## RECORDS FOR THE EXERCISE:
★ ★ ★ ★ ★ ★ ★

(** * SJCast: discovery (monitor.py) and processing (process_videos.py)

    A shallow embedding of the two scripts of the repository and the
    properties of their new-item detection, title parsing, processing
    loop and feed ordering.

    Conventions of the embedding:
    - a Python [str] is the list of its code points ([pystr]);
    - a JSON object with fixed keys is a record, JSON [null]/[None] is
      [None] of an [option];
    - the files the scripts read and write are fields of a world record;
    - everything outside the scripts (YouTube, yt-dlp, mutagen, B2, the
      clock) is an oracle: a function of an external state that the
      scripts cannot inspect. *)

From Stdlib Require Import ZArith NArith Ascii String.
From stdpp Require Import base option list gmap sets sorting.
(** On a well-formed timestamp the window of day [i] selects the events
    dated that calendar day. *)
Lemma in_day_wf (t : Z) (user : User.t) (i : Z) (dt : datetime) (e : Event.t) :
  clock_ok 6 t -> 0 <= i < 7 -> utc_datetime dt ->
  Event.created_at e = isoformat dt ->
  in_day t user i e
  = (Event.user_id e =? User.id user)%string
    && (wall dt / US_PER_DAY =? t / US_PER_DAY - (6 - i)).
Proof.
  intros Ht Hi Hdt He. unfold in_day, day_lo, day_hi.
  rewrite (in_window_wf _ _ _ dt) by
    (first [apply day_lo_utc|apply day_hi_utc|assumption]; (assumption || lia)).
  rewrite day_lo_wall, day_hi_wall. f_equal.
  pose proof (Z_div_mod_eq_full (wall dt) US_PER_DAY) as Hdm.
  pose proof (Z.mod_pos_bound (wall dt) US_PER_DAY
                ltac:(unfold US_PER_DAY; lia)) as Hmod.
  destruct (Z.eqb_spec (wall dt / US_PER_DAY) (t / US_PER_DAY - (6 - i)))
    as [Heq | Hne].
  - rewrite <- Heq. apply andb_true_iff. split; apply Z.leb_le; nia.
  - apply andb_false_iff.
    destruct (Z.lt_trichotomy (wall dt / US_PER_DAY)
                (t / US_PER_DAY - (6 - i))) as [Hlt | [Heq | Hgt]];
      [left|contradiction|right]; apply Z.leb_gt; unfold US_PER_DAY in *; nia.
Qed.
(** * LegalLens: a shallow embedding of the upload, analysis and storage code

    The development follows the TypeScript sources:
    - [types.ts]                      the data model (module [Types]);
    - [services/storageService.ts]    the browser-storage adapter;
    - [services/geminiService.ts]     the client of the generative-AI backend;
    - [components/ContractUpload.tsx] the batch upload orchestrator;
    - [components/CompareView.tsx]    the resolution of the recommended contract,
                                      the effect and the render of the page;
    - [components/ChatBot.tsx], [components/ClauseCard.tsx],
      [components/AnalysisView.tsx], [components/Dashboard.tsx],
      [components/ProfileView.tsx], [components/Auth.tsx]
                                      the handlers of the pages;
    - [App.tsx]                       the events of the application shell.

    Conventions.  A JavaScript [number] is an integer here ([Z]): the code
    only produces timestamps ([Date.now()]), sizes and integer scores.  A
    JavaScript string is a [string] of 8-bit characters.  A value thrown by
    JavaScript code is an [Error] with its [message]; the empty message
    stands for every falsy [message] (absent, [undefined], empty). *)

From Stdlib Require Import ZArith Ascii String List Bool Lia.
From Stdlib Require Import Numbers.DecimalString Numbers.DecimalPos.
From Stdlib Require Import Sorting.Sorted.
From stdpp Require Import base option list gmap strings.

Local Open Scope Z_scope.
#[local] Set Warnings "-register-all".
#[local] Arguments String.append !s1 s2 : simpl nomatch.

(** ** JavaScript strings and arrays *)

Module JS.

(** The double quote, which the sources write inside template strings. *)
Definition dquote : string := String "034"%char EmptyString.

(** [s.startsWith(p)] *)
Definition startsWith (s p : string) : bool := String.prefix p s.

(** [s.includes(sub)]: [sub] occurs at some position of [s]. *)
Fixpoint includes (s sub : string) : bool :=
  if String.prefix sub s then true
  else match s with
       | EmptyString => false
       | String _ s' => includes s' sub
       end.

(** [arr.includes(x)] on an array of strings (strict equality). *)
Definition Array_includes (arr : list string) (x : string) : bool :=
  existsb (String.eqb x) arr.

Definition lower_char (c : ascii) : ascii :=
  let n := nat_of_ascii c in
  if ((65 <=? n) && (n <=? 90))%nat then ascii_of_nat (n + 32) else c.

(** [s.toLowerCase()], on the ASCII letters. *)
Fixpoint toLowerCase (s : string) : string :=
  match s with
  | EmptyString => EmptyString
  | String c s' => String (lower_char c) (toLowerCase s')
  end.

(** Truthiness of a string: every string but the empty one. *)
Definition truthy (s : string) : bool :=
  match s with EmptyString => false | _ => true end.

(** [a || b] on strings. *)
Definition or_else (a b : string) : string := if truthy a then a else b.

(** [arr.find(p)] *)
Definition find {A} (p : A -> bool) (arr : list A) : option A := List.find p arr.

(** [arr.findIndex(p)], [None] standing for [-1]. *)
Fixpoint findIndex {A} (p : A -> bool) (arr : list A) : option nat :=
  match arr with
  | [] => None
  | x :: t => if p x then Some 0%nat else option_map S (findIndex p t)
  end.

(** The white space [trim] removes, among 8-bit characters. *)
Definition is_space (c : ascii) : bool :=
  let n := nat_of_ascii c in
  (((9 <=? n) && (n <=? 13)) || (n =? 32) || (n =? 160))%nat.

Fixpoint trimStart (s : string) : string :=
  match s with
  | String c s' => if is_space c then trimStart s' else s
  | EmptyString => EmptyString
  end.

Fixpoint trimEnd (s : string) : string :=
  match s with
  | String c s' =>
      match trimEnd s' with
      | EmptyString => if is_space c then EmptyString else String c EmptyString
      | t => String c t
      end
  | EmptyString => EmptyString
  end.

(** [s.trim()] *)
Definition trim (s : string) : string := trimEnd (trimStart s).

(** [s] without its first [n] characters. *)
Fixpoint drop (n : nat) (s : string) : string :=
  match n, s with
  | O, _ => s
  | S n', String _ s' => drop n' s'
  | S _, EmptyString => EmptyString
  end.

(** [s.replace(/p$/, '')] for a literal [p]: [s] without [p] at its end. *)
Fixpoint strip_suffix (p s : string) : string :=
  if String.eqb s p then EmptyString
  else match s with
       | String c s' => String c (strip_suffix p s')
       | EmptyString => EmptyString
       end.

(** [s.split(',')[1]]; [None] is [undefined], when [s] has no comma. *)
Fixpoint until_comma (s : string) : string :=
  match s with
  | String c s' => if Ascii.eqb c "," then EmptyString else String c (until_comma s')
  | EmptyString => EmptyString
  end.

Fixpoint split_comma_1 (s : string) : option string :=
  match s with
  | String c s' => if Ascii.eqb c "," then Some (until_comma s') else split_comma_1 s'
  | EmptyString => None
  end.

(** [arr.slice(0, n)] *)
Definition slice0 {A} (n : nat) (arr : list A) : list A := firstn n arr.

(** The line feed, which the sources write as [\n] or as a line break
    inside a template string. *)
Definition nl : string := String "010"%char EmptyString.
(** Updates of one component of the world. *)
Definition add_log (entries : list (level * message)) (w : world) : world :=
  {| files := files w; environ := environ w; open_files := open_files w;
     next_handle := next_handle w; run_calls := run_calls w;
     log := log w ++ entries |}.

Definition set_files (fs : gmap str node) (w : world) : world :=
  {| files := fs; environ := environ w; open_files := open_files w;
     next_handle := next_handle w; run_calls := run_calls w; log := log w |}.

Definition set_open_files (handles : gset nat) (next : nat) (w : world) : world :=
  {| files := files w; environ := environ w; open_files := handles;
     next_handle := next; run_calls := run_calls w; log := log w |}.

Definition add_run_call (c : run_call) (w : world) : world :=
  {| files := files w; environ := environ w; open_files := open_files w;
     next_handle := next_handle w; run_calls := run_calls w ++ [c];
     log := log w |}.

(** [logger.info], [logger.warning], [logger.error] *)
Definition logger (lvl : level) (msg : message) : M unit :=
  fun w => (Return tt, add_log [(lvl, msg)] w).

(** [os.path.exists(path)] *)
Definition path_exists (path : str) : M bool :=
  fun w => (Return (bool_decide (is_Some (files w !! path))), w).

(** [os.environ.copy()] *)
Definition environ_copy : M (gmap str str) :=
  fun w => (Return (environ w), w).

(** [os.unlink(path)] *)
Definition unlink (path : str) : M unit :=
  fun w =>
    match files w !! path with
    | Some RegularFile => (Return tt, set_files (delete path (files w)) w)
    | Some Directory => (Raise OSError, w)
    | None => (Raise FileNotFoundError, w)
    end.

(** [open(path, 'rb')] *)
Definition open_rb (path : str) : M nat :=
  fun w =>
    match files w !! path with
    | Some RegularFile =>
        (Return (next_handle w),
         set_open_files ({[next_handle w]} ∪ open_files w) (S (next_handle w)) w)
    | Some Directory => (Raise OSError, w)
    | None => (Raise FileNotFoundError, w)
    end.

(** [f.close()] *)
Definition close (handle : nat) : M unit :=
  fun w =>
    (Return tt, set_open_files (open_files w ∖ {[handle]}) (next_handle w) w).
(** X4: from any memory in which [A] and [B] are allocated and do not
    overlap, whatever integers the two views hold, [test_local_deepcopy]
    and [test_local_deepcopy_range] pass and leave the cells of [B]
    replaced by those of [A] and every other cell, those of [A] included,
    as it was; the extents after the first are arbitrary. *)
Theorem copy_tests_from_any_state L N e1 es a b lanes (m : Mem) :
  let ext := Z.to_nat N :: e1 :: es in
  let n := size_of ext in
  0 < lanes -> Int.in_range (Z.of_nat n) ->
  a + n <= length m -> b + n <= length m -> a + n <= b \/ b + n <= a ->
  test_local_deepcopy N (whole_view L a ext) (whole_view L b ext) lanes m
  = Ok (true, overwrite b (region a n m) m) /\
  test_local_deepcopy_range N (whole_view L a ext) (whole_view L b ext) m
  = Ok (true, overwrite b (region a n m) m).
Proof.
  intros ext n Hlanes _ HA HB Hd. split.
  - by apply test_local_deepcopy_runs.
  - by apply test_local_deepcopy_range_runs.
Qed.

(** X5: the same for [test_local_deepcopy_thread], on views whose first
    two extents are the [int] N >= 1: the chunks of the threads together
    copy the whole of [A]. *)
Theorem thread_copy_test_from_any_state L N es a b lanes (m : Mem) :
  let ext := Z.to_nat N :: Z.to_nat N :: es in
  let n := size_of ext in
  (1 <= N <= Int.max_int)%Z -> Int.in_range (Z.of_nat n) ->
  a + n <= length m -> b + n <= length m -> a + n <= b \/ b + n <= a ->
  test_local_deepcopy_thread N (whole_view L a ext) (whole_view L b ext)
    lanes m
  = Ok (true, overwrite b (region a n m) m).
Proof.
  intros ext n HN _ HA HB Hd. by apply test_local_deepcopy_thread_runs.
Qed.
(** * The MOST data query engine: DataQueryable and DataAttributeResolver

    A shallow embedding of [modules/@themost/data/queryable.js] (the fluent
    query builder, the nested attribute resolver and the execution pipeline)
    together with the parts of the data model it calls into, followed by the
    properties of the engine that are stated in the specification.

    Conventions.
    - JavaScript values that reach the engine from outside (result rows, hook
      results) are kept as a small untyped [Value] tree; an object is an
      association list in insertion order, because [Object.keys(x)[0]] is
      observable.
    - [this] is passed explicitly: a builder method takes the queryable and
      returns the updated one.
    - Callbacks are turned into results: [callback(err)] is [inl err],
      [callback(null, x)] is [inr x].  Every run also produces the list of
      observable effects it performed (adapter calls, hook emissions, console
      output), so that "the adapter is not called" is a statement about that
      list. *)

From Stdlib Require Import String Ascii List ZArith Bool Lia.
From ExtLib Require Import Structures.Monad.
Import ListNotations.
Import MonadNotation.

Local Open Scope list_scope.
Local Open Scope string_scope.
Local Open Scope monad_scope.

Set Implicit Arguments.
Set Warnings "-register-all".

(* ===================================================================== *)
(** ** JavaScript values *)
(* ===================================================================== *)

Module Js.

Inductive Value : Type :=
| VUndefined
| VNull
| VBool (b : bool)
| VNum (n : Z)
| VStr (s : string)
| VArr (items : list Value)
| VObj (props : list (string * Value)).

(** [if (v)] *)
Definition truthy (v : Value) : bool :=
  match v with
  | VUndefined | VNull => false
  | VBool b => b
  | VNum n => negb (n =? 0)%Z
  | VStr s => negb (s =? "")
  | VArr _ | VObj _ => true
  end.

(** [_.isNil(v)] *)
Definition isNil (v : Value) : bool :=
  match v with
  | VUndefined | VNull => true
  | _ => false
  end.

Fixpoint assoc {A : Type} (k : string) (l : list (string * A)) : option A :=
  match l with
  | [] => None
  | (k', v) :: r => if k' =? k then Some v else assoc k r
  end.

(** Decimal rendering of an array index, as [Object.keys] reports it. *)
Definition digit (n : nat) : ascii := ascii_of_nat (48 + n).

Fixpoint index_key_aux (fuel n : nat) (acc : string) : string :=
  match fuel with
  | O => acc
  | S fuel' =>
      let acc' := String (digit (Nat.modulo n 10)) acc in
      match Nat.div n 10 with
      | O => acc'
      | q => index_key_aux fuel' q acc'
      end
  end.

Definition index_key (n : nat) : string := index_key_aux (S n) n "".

★ ★ ★ ★ ★ ★ ★

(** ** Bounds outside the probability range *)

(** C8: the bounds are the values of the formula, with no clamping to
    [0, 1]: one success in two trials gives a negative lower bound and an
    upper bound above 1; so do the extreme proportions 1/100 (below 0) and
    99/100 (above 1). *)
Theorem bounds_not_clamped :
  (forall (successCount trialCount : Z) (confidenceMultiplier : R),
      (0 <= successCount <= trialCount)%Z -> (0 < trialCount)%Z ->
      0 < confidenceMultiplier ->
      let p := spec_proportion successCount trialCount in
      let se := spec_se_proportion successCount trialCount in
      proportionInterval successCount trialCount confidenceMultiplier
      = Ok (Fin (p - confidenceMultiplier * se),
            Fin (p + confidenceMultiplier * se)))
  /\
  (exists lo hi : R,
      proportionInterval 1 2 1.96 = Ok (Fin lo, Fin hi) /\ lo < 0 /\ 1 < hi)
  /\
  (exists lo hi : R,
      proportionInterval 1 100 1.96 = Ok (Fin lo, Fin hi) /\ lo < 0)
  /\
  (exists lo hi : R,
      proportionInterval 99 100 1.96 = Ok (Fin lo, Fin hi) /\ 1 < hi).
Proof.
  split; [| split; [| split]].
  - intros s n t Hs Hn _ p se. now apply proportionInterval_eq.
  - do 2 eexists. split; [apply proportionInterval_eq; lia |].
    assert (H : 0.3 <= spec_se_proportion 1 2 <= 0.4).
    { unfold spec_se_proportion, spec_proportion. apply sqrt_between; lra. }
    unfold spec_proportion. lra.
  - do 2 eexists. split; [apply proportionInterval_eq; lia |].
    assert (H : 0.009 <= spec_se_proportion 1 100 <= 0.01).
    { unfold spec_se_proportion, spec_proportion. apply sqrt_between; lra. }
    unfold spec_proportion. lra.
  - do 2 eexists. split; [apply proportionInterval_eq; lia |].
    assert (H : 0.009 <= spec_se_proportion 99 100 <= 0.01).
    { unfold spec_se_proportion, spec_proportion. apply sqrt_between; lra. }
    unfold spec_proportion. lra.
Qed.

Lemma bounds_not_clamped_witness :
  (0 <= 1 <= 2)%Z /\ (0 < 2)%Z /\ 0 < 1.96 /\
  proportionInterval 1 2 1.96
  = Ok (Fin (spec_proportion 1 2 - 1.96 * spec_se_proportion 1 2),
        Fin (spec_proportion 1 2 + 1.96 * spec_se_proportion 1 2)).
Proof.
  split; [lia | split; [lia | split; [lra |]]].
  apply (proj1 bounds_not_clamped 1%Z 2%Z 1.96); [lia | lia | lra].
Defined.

★ ★ ★ ★ ★ ★ ★

## AIM OF THE TASK:
Show a copy of each line from the records above in which the string "startsWith" occurs.

## PROBLEM SOLUTION:
(** [s.startsWith(p)] *)
Definition startsWith (s p : string) : bool := String.prefix p s.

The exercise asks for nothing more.